═══ Recorded data

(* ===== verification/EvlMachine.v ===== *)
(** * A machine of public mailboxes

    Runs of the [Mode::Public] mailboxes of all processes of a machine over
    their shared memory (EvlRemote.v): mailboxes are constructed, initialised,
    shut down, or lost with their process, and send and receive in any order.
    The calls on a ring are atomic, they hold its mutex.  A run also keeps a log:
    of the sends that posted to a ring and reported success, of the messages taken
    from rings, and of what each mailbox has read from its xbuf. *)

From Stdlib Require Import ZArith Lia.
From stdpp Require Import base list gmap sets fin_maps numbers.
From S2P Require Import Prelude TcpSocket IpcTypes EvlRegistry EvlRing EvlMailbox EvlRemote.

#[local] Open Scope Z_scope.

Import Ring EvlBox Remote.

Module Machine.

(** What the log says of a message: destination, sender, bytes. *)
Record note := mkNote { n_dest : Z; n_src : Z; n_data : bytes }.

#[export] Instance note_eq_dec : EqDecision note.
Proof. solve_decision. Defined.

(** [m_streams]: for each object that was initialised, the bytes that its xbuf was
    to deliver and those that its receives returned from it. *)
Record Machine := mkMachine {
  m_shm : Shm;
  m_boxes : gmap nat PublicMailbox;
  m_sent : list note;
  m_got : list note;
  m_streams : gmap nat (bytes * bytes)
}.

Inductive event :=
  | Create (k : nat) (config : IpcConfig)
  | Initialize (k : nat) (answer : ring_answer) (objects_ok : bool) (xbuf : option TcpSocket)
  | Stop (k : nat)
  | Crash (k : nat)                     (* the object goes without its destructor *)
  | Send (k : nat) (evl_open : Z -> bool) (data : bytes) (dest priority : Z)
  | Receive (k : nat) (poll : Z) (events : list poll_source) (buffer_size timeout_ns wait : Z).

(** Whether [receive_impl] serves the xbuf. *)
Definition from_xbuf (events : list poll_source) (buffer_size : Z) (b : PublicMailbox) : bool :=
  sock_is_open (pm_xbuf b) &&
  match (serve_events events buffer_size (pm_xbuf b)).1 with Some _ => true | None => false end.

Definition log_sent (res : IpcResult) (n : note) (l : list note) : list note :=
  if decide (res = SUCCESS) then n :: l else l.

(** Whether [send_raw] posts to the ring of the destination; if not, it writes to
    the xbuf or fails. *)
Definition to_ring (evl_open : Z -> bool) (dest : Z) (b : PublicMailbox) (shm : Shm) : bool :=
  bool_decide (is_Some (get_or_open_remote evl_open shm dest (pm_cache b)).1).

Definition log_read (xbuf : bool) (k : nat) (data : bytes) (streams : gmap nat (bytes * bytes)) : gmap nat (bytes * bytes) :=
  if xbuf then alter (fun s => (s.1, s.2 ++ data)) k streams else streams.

══════

» What needs to be done: Say how many lines in the data hold the string "that", and write nothing else.

» Answer for the task: 3